--- Exercise details ---
From the data below, retype exactly the lines starting with the one that contains "intros Ht Hc" and ending with the one that contains "Proof. unfold upd.", both included.

[Collected data entries]
==*==
(** The entry before [upper_bound k]: the last one whose key is at most [k]. *)
Fixpoint before_upper_bound (k : Z) (m : list (Z * GmHostAlloc)) : option (Z * GmHostAlloc) :=
  match m with
  | [] => None
  | e :: m => if k <? fst e then None
              else match before_upper_bound k m with Some e' => Some e' | None => Some e end
  end.

(** [src/ipc/aeg_ps_ipc_backend.cpp:236-246] [aeg_ipc_dev_addr] *)
Definition aeg_ipc_dev_addr (m : list (Z * GmHostAlloc)) (addr : Z) : Z :=
  match before_upper_bound addr m with
  | None => 0
  | Some (base, a) =>
      if (addr <? base) || (u64 (base + alloc_size a) <=? addr) then 0
      else u64 (dev_addr a + u64 (addr - base))
  end.

Section HostBuffers.
Context {sigma : Type} `{Simulator sigma}.

(** [src/ipc/aeg_ps_ipc_backend.cpp:214-225] [aeg_ipc_alloc_gm_host]
    [host] is what [malloc] answers. *)
Definition aeg_ipc_alloc_gm_host (size host : Z) (w : world sigma) : option (Z * world sigma) :=
  match aeg_ipc_alloc_gm size w with
  | None => None
  | Some (dev, w) =>
      if dev =? 0 then Some (0, w)
      else if host =? 0 then
        match aeg_ipc_free_gm dev w with None => None | Some w => Some (0, w) end
      else
        Some (host, with_allocs w (map_insert host {| dev_addr := dev; alloc_size := size |} (g_gm_host_allocs w)))
  end.

(** [src/ipc/aeg_ps_ipc_backend.cpp:227-234] [aeg_ipc_free_gm_host] *)
Definition aeg_ipc_free_gm_host (host : Z) (w : world sigma) : option (world sigma) :=
  match map_find host (g_gm_host_allocs w) with
  | None => Some w
  | Some a =>
      match aeg_ipc_free_gm (dev_addr a) w with
      | None => None
      | Some w => Some (with_allocs w (map_erase host (g_gm_host_allocs w)))
      end
  end.

End HostBuffers.
(* ===== verification/Classify.v ===== *)
(** * The image classification application

    [example/example_ai_model/aeg/res18sw/sw/resnet18_top.cpp] is the host program of the ResNet
    example: it allocates the buffers through the graph object, publishes their addresses in
    [external_map], lets the serialized transaction of [transactionsubmit.h] run the network and
    reads the class with the highest score; a menu selects local runs, a benchmark or the network
    server.  The model composes what the other files provide:
    - the graph object is an interface, [GraphObject], which the application is written against;
      the runtime's [AieApi] operations implement it, and so does a log of the operations;
    - the transaction is [Txn.executeRuntimeControl_TXN];
    - the Zephyr console is read with [UartRx.abr_console_rx_getc].
    The generated name table ([nameIdMapping]) and the linked-in data are parameters.  The floating
    point statistics of the benchmark are printed only and left out. *)
From Stdlib Require Import ZArith Lia Ascii String.
From stdpp Require Import base list gmap strings pretty.
From S2P Require Import Prelude ApiTypes Driver GraphApi ConfigBin Configure Regs Cdo Event AieGraph AieApi.
From S2P Require Import Txn.
From S2P Require Import UartRx.
Local Open Scope Z_scope.
Local Open Scope aeg_scope.

(** ** The graph object *)

(** What the application uses of [BaremetalGraph]: [init] and [run] and [end] with whether they
    succeeded, [malloc] with the address or zero, and [free]. *)
Class GraphObject (S : Type) := {
  gr_init : S -> M (bool * S);
  gr_malloc : Z -> S -> M (Z * S);
  gr_run : Z -> S -> M (bool * S);
  gr_end : S -> M (bool * S);
  gr_free : Z -> S -> M (bool * S)
}.

(** ** Constants *)

(** [example/example_ai_model/aeg/res18sw/sw/resnet18_top.cpp:122-123] [wts_ddr_offset] *)
Definition NUM_LAYERS : nat := 23.
Definition wts_ddr_offset : list Z :=
  [0; 3776; 13760; 23744; 33728; 43712; 64704; 67392; 106816; 146240; 185664; 264512; 275008; 432704;
   590400; 748096; 1063488; 1100864; 1416256; 1731648; 2362432; 2677824; 2993216].

(** [example/example_ai_model/aeg/res18sw/sw/resnet18_top.cpp:139-145] [ifm_size] *)
Definition ifm_size : Z := 200704.
Definition wts_size : Z := 12632320.
Definition ofm_size : Z := 2048.

(** ** Pure parts *)

(** The loop of [argmax] from index [i] on, with the best value and its index so far; the index is
    a 16-bit variable.
    [example/example_ai_model/aeg/res18sw/sw/resnet18_top.cpp:149-154] [argmax] *)
Fixpoint argmax_loop (i : Z) (vmax idx : Z) (l : list Z) : Z :=
  match l with
  | [] => idx
  | x :: l => if vmax <? x then argmax_loop (i + 1) x (u16 i) l else argmax_loop (i + 1) vmax idx l
  end.

(** [array] has at least one element.
    [example/example_ai_model/aeg/res18sw/sw/resnet18_top.cpp:147-157] [argmax] *)
Definition argmax (array : list Z) : Z :=
  match array with [] => 0 | x :: l => argmax_loop 1 x 0 l end.

(** A separator of the console input.
    [example/example_ai_model/aeg/res18sw/sw/resnet18_top.cpp:99-99] [zephyr_console_getline] *)
Definition separator (c : Z) : bool := (c =? 13) || (c =? 10) || (c =? 32) || (c =? 9).

(** The queue holds the bytes that are still to come.  With an empty token and a bounded wait an
    empty queue is the timeout; otherwise the call waits without end, which is [None].
    [example/example_ai_model/aeg/res18sw/sw/resnet18_top.cpp:92-107] [zephyr_console_getline] *)
Fixpoint console_getline (bounded : bool) (fuel : nat) (tok : list Z) (q : list Z) : option (list Z * list Z) :=
  match fuel with
  | O => None
  | S fuel =>
      let '(c, q') := abr_console_rx_getc q in
      if c <? 0 then (if decide (tok = []) then (if bounded then Some (tok, q') else None) else None)
      else if separator c then
        (if decide (tok = []) then console_getline bounded fuel tok q' else Some (tok, q'))
      else console_getline bounded fuel (tok ++ [c]) q'
  end.

(** [example/example_ai_model/aeg/res18sw/sw/resnet18_top.cpp:92-107] [zephyr_console_getline] *)
Definition zephyr_console_getline (bounded : bool) (q : list Z) : option (list Z * list Z) :=
  console_getline bounded (S (List.length q)) [] q.

(** The decimal index in a buffer's name. *)
Definition idx_str (i : nat) : string := pretty (N.of_nat i).

Section Application.
Context `{rt : AieRt} {F : TxnFormat} {S : Type} {GO : GraphObject S}.
(** The build: several instances of the network in one graph, the Zephyr runtime, how many. *)
Context (BATCH_GRAPH zephyr : bool) (NUM_INST : nat).
(** The generated table of buffer numbers, the linked-in transaction, weights and image. *)
Context (getid : string -> Z) (ml_txn_bin : list Z) (base : Z) (fuel : nat).
Context (wts32 : list Z) (ifm32 : Z * list Z).
Context (BENCH_LOOPS : nat).
(* ===== verification/Chain.v ===== *)
(** A row of cores that passes windows from neighbour to neighbour.

    [ConnectSystolicArray_Row_LToR] of [example/example_oob/src/graph.h] connects the cores of a row
    into a chain: operands enter at the first core and travel along the row, results travel along
    the row and leave at the last core.  This file runs such a chain, for every behaviour of the
    cores that keeps to the protocol of the kernels: a core first takes its own stripe of operands,
    then passes on the stripes of the cores behind it, then receives and passes on the windows of
    each block, and after some of the blocks passes on the results of the cores before it, followed
    by its own.  The main result ([chain_runs]) exhibits a schedule that takes the chain through one
    call of all kernels; with Windows.v it determines every schedule. *)
From stdpp Require Import base list gmap.
From Stdlib Require Import ZArith Lia.
From S2P Require Import Prelude Windows.
Local Open Scope Z_scope.

(** * Reachability *)

Definition reach (s s' : network) : Prop := exists l, play l s = Some s'.

Lemma reach_refl s : reach s s.
Proof. by exists []. Qed.

Lemma reach_trans s1 s2 s3 : reach s1 s2 -> reach s2 s3 -> reach s1 s3.
Proof. intros [l1 H1] [l2 H2]. exists (l1 ++ l2). by eapply play_app. Qed.

Lemma reach_fire i s s1 s' : fire i s = Some s1 -> reach s1 s' -> reach s s'.
Proof. intros Hi [l Hl]. exists (i :: l). cbn. by rewrite Hi. Qed.

(** A loop of macro steps. *)
Lemma reach_loop (f : nat -> network) n : (forall i, (i < n)%nat -> reach (f i) (f (S i))) ->
  forall m, (m <= n)%nat -> reach (f 0%nat) (f m).
Proof.
  intros Hf m. induction m as [|m IH]; intros Hm; [apply reach_refl|].
  eapply reach_trans; [apply IH; lia|]. apply Hf. lia.
Qed.

(** * What a core does with one window *)

(** It passes the window on, ... *)
Definition forwards (s : stream) (i : nat) (p : proc) (w : list Z) (p' : proc) : Prop :=
  exists k, p = AcqOut (s, S i) (AcqIn (s, i) k) /\ k w = RelIn (s, i) (RelOut (s, S i) w p').

(** ... keeps it, ... *)
Definition absorbs (s : stream) (i : nat) (p : proc) (w : list Z) (p' : proc) : Prop :=
  exists k, p = AcqIn (s, i) k /\ k w = RelIn (s, i) p'.

(** ... or makes it. *)
Definition emits (c : chan) (p : proc) (w : list Z) (p' : proc) : Prop :=
  p = AcqOut c (RelOut c w p').

Section Chain.
Context (n : nat) (cs0 : gmap chan buffers) (cap : chan -> nat).
(** Between two windows all buffers are empty; every connection has at least one. *)
Hypothesis idle : forall s i, (i <= n)%nat -> cs0 !! (s, i) = Some (mkBuf [] (S (cap (s, i)))).

(** The cores of the row, the collector of the results behind the last, and the source of the
    operands. *)
Definition net (P : nat -> proc) (src : proc) : list proc := map P (seq 0 (S n)) ++ [src].

Definition upd (P : nat -> proc) (i : nat) (p : proc) : nat -> proc :=
  fun j => if decide (j = i) then p else P j.

Lemma net_lookup P src i : (i <= n)%nat -> net P src !! i = Some (P i).
Proof.
  intros Hi. unfold net. rewrite lookup_app_l by (rewrite length_map, length_seq; lia).
  rewrite list_lookup_fmap, lookup_seq_lt by lia. done.
Qed.

Lemma net_source P src : net P src !! S n = Some src.
Proof.
  unfold net. rewrite lookup_app_r by (rewrite length_map, length_seq; lia).
  by rewrite length_map, length_seq, Nat.sub_diag.
Qed.

Lemma net_insert P src i p : (i <= n)%nat -> <[i := p]> (net P src) = net (upd P i p) src.
Proof.
  intros Hi. unfold net. rewrite insert_app_l by (rewrite length_map, length_seq; lia). f_equal.
  apply list_eq. intros j. destruct (decide (j = i)) as [->|Hj].
  - rewrite list_lookup_insert_eq by (rewrite length_map, length_seq; lia).
    rewrite list_lookup_fmap, lookup_seq_lt by lia. unfold upd. cbn. by rewrite decide_True.
  - rewrite list_lookup_insert_ne by done. rewrite !list_lookup_fmap.
    destruct (seq 0 (S n) !! j) as [x|] eqn:E; [|done]. cbn.
    apply lookup_seq in E as [-> _]. unfold upd. by rewrite decide_False.
Qed.

Lemma net_insert_source P src p : <[S n := p]> (net P src) = net P p.
Proof.
  unfold net. rewrite insert_app_r_alt by (rewrite length_map, length_seq; lia).
  by rewrite length_map, length_seq, Nat.sub_diag.
Qed.

Lemma net_ext P Q src : (forall i, (i <= n)%nat -> P i = Q i) -> net P src = net Q src.
Proof.
  intros HP. unfold net. f_equal. apply map_ext_in. intros i Hi%in_seq. apply HP. lia.
Qed.

(** One move of a core or of the source. *)
Lemma net_fire P src cs i c b p' b' : (i <= n)%nat -> target (P i) = Some c -> cs !! c = Some b ->
  effect (P i) b = Some (p', b') ->
  fire i (net P src, cs) = Some (net (upd P i p') src, <[c := b']> cs).
Proof.
  intros Hi Ht Hc He. rewrite <- net_insert by done.
  apply (fire_intro i _ _ (P i)); [by apply net_lookup|]. by apply (act_intro _ _ c b p' b').
Qed.

Lemma source_fire P src cs c b p' b' : target src = Some c -> cs !! c = Some b ->
  effect src b = Some (p', b') ->
  fire (S n) (net P src, cs) = Some (net P p', <[c := b']> cs).
Proof.
  intros Ht Hc He. rewrite <- (net_insert_source P src p').
  apply (fire_intro (S n) _ _ src); [apply net_source|]. by apply (act_intro _ _ c b p' b').
Qed.

(** A window waits on a connection, all other connections are empty. *)
Definition waiting (c : chan) (w : list Z) : gmap chan buffers := <[c := mkBuf [w] (cap c)]> cs0.

Lemma upd_same P i p : upd P i p i = p.
Proof. unfold upd. by rewrite decide_True. Qed.

Lemma upd_upd P i p q src : net (upd (upd P i p) i q) src = net (upd P i q) src.
Proof. apply net_ext. intros j _. unfold upd. by destruct (decide (j = i)). Qed.

Lemma hop_absorb s i P src w p' : (i <= n)%nat -> absorbs s i (P i) w p' ->
  reach (net P src, waiting (s, i) w) (net (upd P i p') src, cs0).
Proof.
  intros Hi (k & HP & Hk).
  eapply reach_fire.
  { apply (net_fire _ _ _ i (s, i) (mkBuf [w] (cap (s, i))) (k w) (mkBuf [] (cap (s, i)))); [done| | |];
      rewrite ?HP; try done. by unfold waiting; rewrite lookup_insert_eq. }
  rewrite Hk. eapply reach_fire.
  { apply (net_fire _ _ _ i (s, i) (mkBuf [] (cap (s, i))) p' (mkBuf [] (S (cap (s, i))))); [done| | |];
      rewrite ?upd_same; try done. by rewrite lookup_insert_eq. }
  rewrite upd_upd. unfold waiting. rewrite !insert_insert_eq.
  rewrite insert_id by (by apply idle). apply reach_refl.
Qed.

Lemma hop_forward s i P src w p' : (S i <= n)%nat -> forwards s i (P i) w p' ->
  reach (net P src, waiting (s, i) w) (net (upd P i p') src, waiting (s, S i) w).
Proof.
  intros Hi (k & HP & Hk).
  assert (Hne : (s, i) ≠ (s, S i)) by (intros [=]; lia).
  set (f := cap (s, i)). set (f' := cap (s, S i)).
  eapply reach_fire.
  { apply (net_fire _ _ _ i (s, S i) (mkBuf [] (S f')) (AcqIn (s, i) k) (mkBuf [] f')); [lia| | |];
      rewrite ?HP; try done. unfold waiting. rewrite lookup_insert_ne by done. apply idle. lia. }
  eapply reach_fire.
  { apply (net_fire _ _ _ i (s, i) (mkBuf [w] f) (k w) (mkBuf [] f)); [lia| | |];
      rewrite ?upd_same; try done. rewrite lookup_insert_ne by done.
    unfold waiting. by rewrite lookup_insert_eq. }
  rewrite Hk. eapply reach_fire.
  { apply (net_fire _ _ _ i (s, i) (mkBuf [] f) (RelOut (s, S i) w p') (mkBuf [] (S f))); [lia| | |];
      rewrite ?upd_same; try done. by rewrite lookup_insert_eq. }
  eapply reach_fire.
  { apply (net_fire _ _ _ i (s, S i) (mkBuf [] f') p' (mkBuf [w] f')); [lia| | |];
      rewrite ?upd_same; try done. rewrite !lookup_insert_ne by done. by rewrite lookup_insert_eq. }
  rewrite !upd_upd. unfold waiting. fold f f'.
  rewrite !(insert_insert_ne _ (s, S i) (s, i)) by done. rewrite !insert_insert_eq.
  rewrite (insert_insert_ne _ (s, i) (s, S i)) by done.
  rewrite (insert_id cs0 (s, i)) by (apply idle; lia). apply reach_refl.
Qed.
(* ===== verification/Tiles.v ===== *)
(** Lists cut into equal pieces, and sums over them.

    The operands of the matrix multiplication examples travel as windows of equal length, and the
    results of a core are gathered in a window from the pieces of several blocks.  This file has the
    facts about such lists that the two examples share. *)
From stdpp Require Import base list.
From Stdlib Require Import ZArith Lia.
From S2P Require Import Prelude Core.
Local Open Scope Z_scope.

(** * Pieces of equal length *)

(** The [i]-th piece of length [size]. *)
Definition piece (size : nat) (l : list Z) (i : nat) : list Z := take size (drop (i * size) l).

Definition pieces (size m : nat) (l : list Z) : list (list Z) := map (piece size l) (seq 0 m).

Lemma length_piece size l i : ((i + 1) * size <= length l)%nat -> length (piece size l i) = size.
Proof. intros H. unfold piece. rewrite length_take, length_drop. nia. Qed.

Lemma piece_lookup size l i j : (j < size)%nat -> piece size l i !! j = l !! (i * size + j)%nat.
Proof. intros H. unfold piece. by rewrite lookup_take_lt, lookup_drop by done. Qed.

Lemma piece_piece s s' m l i j : (s = m * s')%nat -> (j < m)%nat ->
  piece s' (piece s l i) j = piece s' l (i * m + j).
Proof.
  intros -> Hj. unfold piece. apply list_eq. intros x.
  destruct (decide (x < s')%nat) as [Hx|Hx].
  - rewrite !lookup_take_lt, !lookup_drop, lookup_take_lt, lookup_drop by nia. f_equal. nia.
  - rewrite !lookup_take_ge by lia. done.
Qed.

(** Consecutive pieces are the list they were cut from. *)
Lemma concat_pieces size l i m :
  concat (map (piece size l) (seq i m)) = take (m * size) (drop (i * size) l).
Proof.
  revert i; induction m as [|m IH]; intros i; cbn [seq map concat Nat.mul]; [done|].
  rewrite IH. unfold piece. replace (Datatypes.S i * size)%nat with (i * size + size)%nat by lia.
  rewrite <- drop_drop. apply take_take_drop.
Qed.

Lemma pieces_flat size m m' l :
  flat_map (fun c => map (fun x => piece size l (c * m' + x)) (seq 0 m')) (seq 0 m) = pieces size (m * m') l.
Proof.
  enough (H : forall c, flat_map (fun c => map (fun x => piece size l (c * m' + x)) (seq 0 m')) (seq c m)
    = map (piece size l) (seq (c * m') (m * m'))) by (apply (H 0%nat)).
  induction m as [|m IH]; intros c; cbn [seq flat_map Nat.mul]; [done|].
  rewrite IH, seq_app, map_app. f_equal; [|f_equal; f_equal; lia].
  rewrite <- (map_map (fun x => (c * m' + x)%nat) (piece size l)).
  f_equal. replace (seq (c * m') m') with (seq (c * m' + 0) m') by (f_equal; lia).
  clear. generalize (c * m')%nat 0%nat. induction m' as [|m' IH]; intros a b; [done|].
  cbn. f_equal. rewrite (IH a (Datatypes.S b)). f_equal. lia.
Qed.

(** A list built from pieces of equal length, by position. *)
Lemma concat_lookup (F : nat -> list Z) L m i j : (forall i, (i < m)%nat -> length (F i) = L) ->
  (i < m)%nat -> (j < L)%nat -> concat (map F (seq 0 m)) !! (i * L + j)%nat = F i !! j.
Proof.
  intros HF. enough (H : forall a d, (forall i, (a <= i < a + d)%nat -> length (F i) = L) -> (i < d)%nat ->
    (j < L)%nat -> concat (map F (seq a d)) !! (i * L + j)%nat = F (a + i)%nat !! j).
  { intros Hi Hj. apply (H 0%nat m); [|done|done]. intros. apply HF. lia. }
  clear HF. induction i as [|i IH]; intros a [|d] HL Hi Hj; try lia; cbn [seq map concat].
  - rewrite lookup_app_l by (rewrite HL; lia). by rewrite Nat.add_0_r.
  - rewrite lookup_app_r by (rewrite HL; nia). rewrite HL by lia.
    replace (Datatypes.S i * L + j - L)%nat with (i * L + j)%nat by lia.
    rewrite IH; [f_equal; f_equal; lia|intros; apply HL; lia|lia|lia].
Qed.

Lemma length_concat_const (F : nat -> list Z) L a m : (forall i, length (F i) = L) ->
  length (concat (map F (seq a m))) = (m * L)%nat.
Proof.
  intros HF. revert a. induction m as [|m IH]; intros a; cbn [seq map concat]; [done|].
  rewrite length_app, HF, IH. lia.
Qed.

(** * Sums *)

Definition zsum (l : list Z) : Z := foldr Z.add 0 l.

Lemma zsum_app l l' : zsum (l ++ l') = zsum l + zsum l'.
Proof. induction l as [|x l IH]; cbn; [done|]. unfold zsum in IH. rewrite IH. apply Z.add_assoc. Qed.

Lemma zsum_bound l lo hi : Forall (fun x => lo <= x <= hi) l ->
  lo * Z.of_nat (length l) <= zsum l <= hi * Z.of_nat (length l).
Proof. induction 1 as [|x l Hx _ IH]; unfold zsum in *; cbn [foldr length]; lia. Qed.

Lemma take_zip_with {X Y W} (f : X -> Y -> W) n l k : take n (zip_with f l k) = zip_with f (take n l) (take n k).
Proof. revert l k; induction n as [|n IH]; intros [|x l] [|y k]; cbn; try done; by rewrite ?IH, ?take_nil. Qed.

Lemma drop_zip_with {X Y W} (f : X -> Y -> W) n l k : drop n (zip_with f l k) = zip_with f (drop n l) (drop n k).
Proof.
  revert l k; induction n as [|n IH]; intros [|x l] [|y k]; cbn; try done.
  by rewrite zip_with_nil_r.
Qed.

(** * A window gathered from pieces

    A core gathers the pieces [E g] of the blocks, [G] to a window, and starts over with a cleared
    window. *)
Section Gather.
Context (G BL : nat).
Hypothesis G_pos : (0 < G)%nat.

Definition window_full (g : nat) : bool := (Datatypes.S g mod G =? 0)%nat.

Lemma mod_room g : (g mod G * BL + BL <= G * BL)%nat.
Proof. assert (g mod G < G)%nat by (apply Nat.mod_upper_bound; lia). nia. Qed.

Lemma window_full_spec g : window_full g = true <-> (g mod G = G - 1)%nat.
Proof.
  unfold window_full. rewrite Nat.eqb_eq. assert (Hm := Nat.mod_upper_bound g G ltac:(lia)).
  assert (Hd := Nat.div_mod_eq g G). split; intros H.
  - assert (Hd' := Nat.div_mod_eq (Datatypes.S g) G). rewrite H in Hd'.
    assert (Datatypes.S g / G = Datatypes.S (g / G))%nat as Hq by nia. rewrite Hq in Hd'. nia.
  - symmetry. apply (Nat.mod_unique _ _ (Datatypes.S (g / G))); nia.
Qed.

Lemma not_full_next g : window_full g = false -> (Datatypes.S g mod G = Datatypes.S (g mod G))%nat.
Proof.
  intros H. assert (Hn : (g mod G <> G - 1)%nat) by (intros He%window_full_spec; congruence).
  assert (Hm := Nat.mod_upper_bound g G ltac:(lia)). assert (Hd := Nat.div_mod_eq g G).
  symmetry. apply (Nat.mod_unique _ _ (g / G)); lia.
Qed.

Context (E : nat -> list Z).
Hypothesis piece_length : forall g, length (E g) = BL.

Definition put (arr : list Z) (g : nat) : list Z := splice arr (g mod G * BL) (E g).

Lemma length_put arr g : length arr = (G * BL)%nat -> length (put arr g) = (G * BL)%nat.
Proof.
  intros H. unfold put. assert (Hr := mod_room g). rewrite length_splice; [done|]. rewrite piece_length. lia.
Qed.

Context (start : list Z).
Hypothesis start_length : length start = (G * BL)%nat.

(** The window before block [g], and with the piece of block [g]. *)
Fixpoint gathered (g : nat) : list Z :=
  match g with
  | O => start
  | Datatypes.S g' => if window_full g' then replicate (G * BL) 0 else put (gathered g') g'
  end.

Lemma length_gathered g : length (gathered g) = (G * BL)%nat.
Proof.
  induction g as [|g IH]; cbn [gathered]; [done|]. destruct (window_full g); [apply length_replicate|].
  by apply length_put.
Qed.

Lemma gathered_prefix g :
  take (g mod G * BL) (gathered g) = concat (map E (seq (g - g mod G) (g mod G))).
Proof.
  induction g as [|g IH]; [by rewrite Nat.Div0.mod_0_l|]. cbn [gathered].
  destruct (window_full g) eqn:Hf.
  - unfold window_full in Hf. apply Nat.eqb_eq in Hf. by rewrite Hf.
  - rewrite not_full_next by done. assert (Hm := Nat.Div0.mod_le g G).
    replace (Datatypes.S g - Datatypes.S (g mod G))%nat with (g - g mod G)%nat by lia.
    rewrite seq_S, map_app, concat_app, <- IH. cbn [map concat]. rewrite app_nil_r.
    replace (g - g mod G + g mod G)%nat with g by lia.
    assert (Hr := mod_room g). assert (Hl := length_gathered g). unfold put, splice.
    rewrite app_assoc, take_app_le.
    + apply take_ge. rewrite length_app, length_take, piece_length. lia.
    + rewrite length_app, length_take, piece_length. lia.
Qed.

(** When the window is full it holds the pieces of the last [G] blocks. *)
Lemma put_full g : window_full g = true ->
  put (gathered g) g = concat (map E (seq (g - g mod G) G)).
Proof.
  intros Hf%window_full_spec. assert (Hm := Nat.Div0.mod_le g G).
  assert (Hr := mod_room g). assert (Hl := length_gathered g).
  assert (Hs := seq_S (g mod G) (g - g mod G)).
  replace (g - g mod G + g mod G)%nat with g in Hs by lia.
  replace (Datatypes.S (g mod G)) with G in Hs by lia. rewrite Hs.
  rewrite map_app, concat_app, <- gathered_prefix. cbn [map concat]. rewrite app_nil_r.
  unfold put, splice. rewrite drop_ge by (rewrite piece_length; nia). by rewrite app_nil_r.
Qed.
End Gather.

(** The full windows among the first [m * G] blocks. *)
Lemma flat_map_full {X} (G : nat) (F : nat -> list X) m : (0 < G)%nat ->
  flat_map (fun g => if window_full G g then F g else []) (seq 0 (m * G))
    = flat_map (fun i => F (i * G + (G - 1))%nat) (seq 0 m).
Proof.
  intros HG. induction m as [|m IH]; [done|].
  replace (Datatypes.S m * G)%nat with (m * G + G)%nat by lia.
  rewrite seq_app, seq_S, !flat_map_app, IH. f_equal. cbn [flat_map Nat.add]. rewrite app_nil_r.
  replace (seq (m * G) G) with (seq (m * G) (G - 1) ++ seq (m * G + (G - 1)) 1)
    by (rewrite <- seq_app; f_equal; lia).
  rewrite flat_map_app. cbn [seq flat_map].
  rewrite app_nil_r.
  assert (Hf : forall j, (j < G)%nat -> window_full G (m * G + j) = (j =? G - 1)%nat).
  { intros j Hj. assert (Hm : ((m * G + j) mod G = j)%nat).
    { rewrite Nat.add_comm, Nat.Div0.mod_add. by apply Nat.mod_small. }
    assert (Hs := window_full_spec G HG (m * G + j)). rewrite Hm in Hs.
    destruct (Nat.eqb_spec j (G - 1)) as [He|He]; [by apply Hs|].
    destruct (window_full G (m * G + j)); [|done]. exfalso. apply He. by apply Hs. }
  rewrite Hf, Nat.eqb_refl by lia.
  enough (H : forall a d, (a + d <= G - 1)%nat ->
    flat_map (fun g => if window_full G g then F g else []) (seq (m * G + a) d) = []).
  { specialize (H 0%nat (G - 1)%nat). rewrite Nat.add_0_r in H. by rewrite H by lia. }
  intros a d; revert a; induction d as [|d IHd]; intros a Ha; cbn [seq flat_map]; [done|].
  rewrite Hf by lia. destruct (Nat.eqb_spec a (G - 1)); [lia|].
  rewrite <- Nat.add_succ_r. apply IHd. lia.
Qed.

Lemma concat_flat_map {X} (F : X -> list (list Z)) l :
  concat (flat_map F l) = concat (map (fun x => concat (F x)) l).
Proof. induction l as [|x l IH]; cbn; [done|]. by rewrite concat_app, IH. Qed.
==*==
--- Task answer ---
  intros Ht Hc He. rewrite <- (net_insert_source P src p').
  apply (fire_intro (S n) _ _ src); [apply net_source|]. by apply (act_intro _ _ c b p' b').
Qed.

(** A window waits on a connection, all other connections are empty. *)
Definition waiting (c : chan) (w : list Z) : gmap chan buffers := <[c := mkBuf [w] (cap c)]> cs0.

Lemma upd_same P i p : upd P i p i = p.
Proof. unfold upd. by rewrite decide_True. Qed.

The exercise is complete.